Red Faction: Battlegrounds is weird. It shares its name with games that feature destruction as a driving force behind your actions. If a building or enemy emplacement was in your way, you could run, engage in a frontal assault or just blow right on through. Previous Red Faction titles made you rethink how you could approach situations. Battlegrounds carries those thoughts away and replaces them with Super Off Road, guns and explosions. Emphasis on explosions.
Battlegrounds tries to substitute open-ended destruction with explosive objects littered throughout various combat arenas. Anywhere that you guide your tank or walking mech, you can probably get hit by an explosion. These substituted explosions are a step backward for Red Faction. In previous entries, blasting away and creating your own path while chiseling through a building changed how you tackled combat. Using explosions to destroy enemies provides a different strategy, but it is shallow compared to what Red Faction has done before. These explosions cannot replace meaningful destruction.

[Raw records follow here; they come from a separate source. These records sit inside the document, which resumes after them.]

(** A session's "allow always" verdicts, in order. *)
Definition learnAll p (calls : list (gostr * gostr * RawMessage)) : Policy St WS :=
  foldl (λ p '(sid, tool, args), PolicyLearn p sid tool args) p calls.
End policy.

(** ** Rule sets *)

Definition verdict (d : PermissionDecision) : Effect * AskProvenance := (DEffect d, DProvenance d).

(** What the folds read of a resolved pattern. *)
Definition ruleKey (x : PermissionDecision * option Rule) : Effect * AskProvenance * option Scope :=
  (verdict x.1, RScope <$> x.2).

(** Two rule lists that agree on the rules matching one pattern. *)
Definition agree (e : Evaluator) (tool p : gostr) (rs rs' : list Rule) : Prop :=
  ∀ r, ruleMatches r tool p (audience e) = true → r ∈ rs ↔ r ∈ rs'.

#[export] Instance agree_equivalence e tool p : Equivalence (agree e tool p).
Proof.
  split; unfold agree; [done|intros x y H r Hr; by rewrite H|].
  intros x y z H1 H2 r Hr. by rewrite H1, H2.
Qed.

Lemma best_scope e tool p rs rs' eff :
  agree e tool p rs rs' → RScope <$> best e rs tool p eff = RScope <$> best e rs' tool p eff.
Proof.
  intros H. pose proof (best_spec e rs tool p eff) as H1. pose proof (best_spec e rs' tool p eff) as H2.
  destruct (best e rs tool p eff) as [r|], (best e rs' tool p eff) as [r'|]; simpl; [|..|done].
  - destruct H1 as (Hr & Hb & Hm), H2 as (Hr' & Hb' & Hm'). f_equal. apply Z.le_antisymm.
    + apply Hm; [|done]. apply H; [apply Hb'|done].
    + apply Hm'; [|done]. apply H; [apply Hb|done].
  - destruct H1 as (Hr & Hb & _). destruct (H2 r); [|done]. apply H; [apply Hb|done].
  - destruct H2 as (Hr & Hb & _). destruct (H1 r'); [|done]. apply H; [apply Hb|done].
Qed.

It%26rsquo;s good that Battlegrounds takes the form of a twin-stick shooter. Sometimes a change in location and aesthetics is all you need to make arcade shooting fresh again. While it's difficult to move fast through such dinky arenas, moving and shooting is as fun as any other twin-stick shooter. Most matches depend on map and power-up memorization. Dashing for a last second repair or a joyful singularity bomb is more important than keeping the firing stick in the right direction. When planted and launched, the singularity bomb sucks in enemies (and your own vehicle if close) while fading background noise out. After it gets quiet, everything goes boom and turns purple. It's so good.

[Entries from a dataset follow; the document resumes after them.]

(** The media caps of a prompt are exactly the documented ones: the parts pass
    if and only if there are at most sixteen, each holds at most 10 MiB inline, and
    together they hold at most 20 MiB. *)
Theorem media_caps_exact parts :
  ValidateMediaParts parts = None ↔
  Z.of_nat (length parts) <= 16 ∧ Forall (λ p, dataLen p <= 10 * 2 ^ 20) parts ∧
  sumZ (dataLen <$> parts) <= 20 * 2 ^ 20.
Proof.
  unfold ValidateMediaParts, MaxPromptMediaParts.
  change (10 * 2 ^ 20) with MaxMediaBytes. change (20 * 2 ^ 20) with MaxPromptMediaBytes.
  destruct (Z.ltb_spec 16 (Z.of_nat (length parts))); [split; [done|lia]|].
  rewrite mediaLoop_spec by lia. rewrite Z.add_0_l. split.
  - intros [? [-> |?]]; split_and!; done.
  - intros (? & ? & ?). auto.
Qed.

(** What a block counts for: its inline text and bytes; references count nothing. *)
Definition blockWithin (p : Content) : Prop := ∃ n, blockBytes 0 p = inl n.
Definition blockSize (p : Content) : Z := match blockBytes 0 p with inl n => n | inr _ => 0 end.

Lemma blockBytes_index i p :
  blockBytes i p = match blockBytes 0 p with
                   | inl n => inl n
                   | inr (CEPart _) => inr (CEPart i)
                   | inr (CEUnknownBlock _) => inr (CEUnknownBlock i)
                   | inr e => inr e
                   end.
Proof. unfold blockBytes. by repeat case_match; simplify_eq. Qed.

Lemma blockBytes_nonneg i p n : blockBytes i p = inl n → 0 <= n.
Proof. unfold blockBytes, dataLen, textLen. repeat case_match; intros; simplify_eq; lia. Qed.

Lemma resultLoop_sound i total parts :
  0 <= total → resultLoop i total parts = None ↔
  Forall blockWithin parts ∧ (parts = [] ∨ total + sumZ (blockSize <$> parts) <= MaxToolResultBytes).
Proof.
  revert i total. induction parts as [|p parts IH]; intros i total Ht; csimpl; [by split; auto|].
  assert (Hsum : 0 <= sumZ (blockSize <$> parts)).
  { apply sumZ_nonneg, Forall_fmap, Forall_true. intros q. unfold blockSize. simpl.
    destruct (blockBytes 0 q) eqn:E; [by apply blockBytes_nonneg in E|lia]. }
  rewrite Forall_cons, blockBytes_index. unfold blockWithin at 1, blockSize at 1.
  destruct (blockBytes 0 p) as [n|e] eqn:E.
  2: { destruct e; (split; [done|]); by intros [[[? ?] _] _]. }
  pose proof (blockBytes_nonneg _ _ _ E) as Hn. destruct (Z.ltb_spec MaxToolResultBytes (total + n)).
  { split; [done|]. intros [_ [?|?]]; [done|lia]. }
  rewrite IH by lia. split.
  - intros [? [-> | ?]]; (split; [by eauto|right; simpl; lia]).
  - intros [[? ?] [?|?]]; [done|]. split; [done|right; lia].
Qed.

(** A tool result that passes is bounded: every block is of a known kind and
    within its own cap (25 KiB of text, 10 MiB of data), the whole result counts at
    most 20 MiB, and a result passes whenever this holds. *)
Theorem tool_result_caps_exact parts :
  ValidateToolResultParts parts = None ↔
  Forall blockWithin parts ∧ sumZ (blockSize <$> parts) <= 20 * 2 ^ 20.
Proof.
  unfold ValidateToolResultParts. change (20 * 2 ^ 20) with MaxToolResultBytes.
  rewrite resultLoop_sound, Z.add_0_l by lia. split; [|by intros [??]; auto]. intros [? [-> |?]]; by split.
Qed.

(** [NewContent] builds only well-formed media parts: of a known kind with a
    MIME type of that kind, inline bytes or a URL but not both, the URL one that
    passes the screen, and never a tool-result block. *)
Theorem new_content_wellformed urlParse kind mime data rawURL c :
  NewContent urlParse kind mime data rawURL = inl c →
  CBlockKind c = [] ∧ (CKind c = MediaImage ∨ CKind c = MediaAudio) ∧
  HasPrefix (ToLower (CMIMEType c)) (CKind c ++ #"/") = true ∧
  ((CData c ≠ [] ∧ CURL c = []) ∨
   (CData c = [] ∧ CURL c = rawURL ∧ CURL c ≠ [] ∧ ValidateMediaURL urlParse (CURL c) = true)).
Proof.
  unfold NewContent, validateMIME. intros H. repeat case_match; simplify_eq/=; bprop; split_and!; try done;
    repeat match goal with H : _ && _ = false |- _ => apply andb_false_iff in H end; destruct_or?; bprop; auto.
  all: destruct data; simpl in *; auto; naive_solver.
Qed.

Lemma new_content_wellformed_witness :
  ∃ c, NewImageContent sampleParse #"image/png" [1; 2; 3]%N = inl c ∧ CBlockKind c = [] ∧ CData c ≠ [].
Proof.
  eexists. split; [vm_compute; reflexivity|].
  destruct (new_content_wellformed sampleParse MediaImage #"image/png" [1; 2; 3]%N []
    (mkContent [] MediaImage #"image/png" [1; 2; 3]%N [] [] [] [] [] 0 [] 0 []) eq_refl) as (H1 & _ & _ & [[H2 _]|[H2 _]]).
  - split; [exact H1|exact H2].
  - discriminate H2.
Defined.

The never-ending explosions shake the screen and before long chaos and confusion take over. Battlegrounds is hectic given the small maps and spawning becomes silly as you come back from death straight into another death. It's annoying, yet not as annoying as waiting for an online match to start thanks to a nonexistent community. It doesn't matter whether you enjoy King of the Hill or Capture the Flag, you'll take whatever mode you can get. Local multiplayer fills the void that spending an hour waiting for a game (like we did) creates, but don't expect the same fulfillment from the boring and brief training missions. But hey, the training missions level up your online ranking. Someone probably cares about that.
Battlegrounds is fun for a bit, but that fun depends on so many things coming together (mainly the ability to find other people to play with). Even then, expectations of something resembling a Red Faction experience are thrown away as explosions and confusion fill the tiny arenas. Creatively carving your own path through a level is not a part of this Red Faction. Battlegrounds feels like a lazy attempt to exploit synergy with Red Faction: Armageddon's upcoming release. You know, like those giant Incredible Hulk foam hands.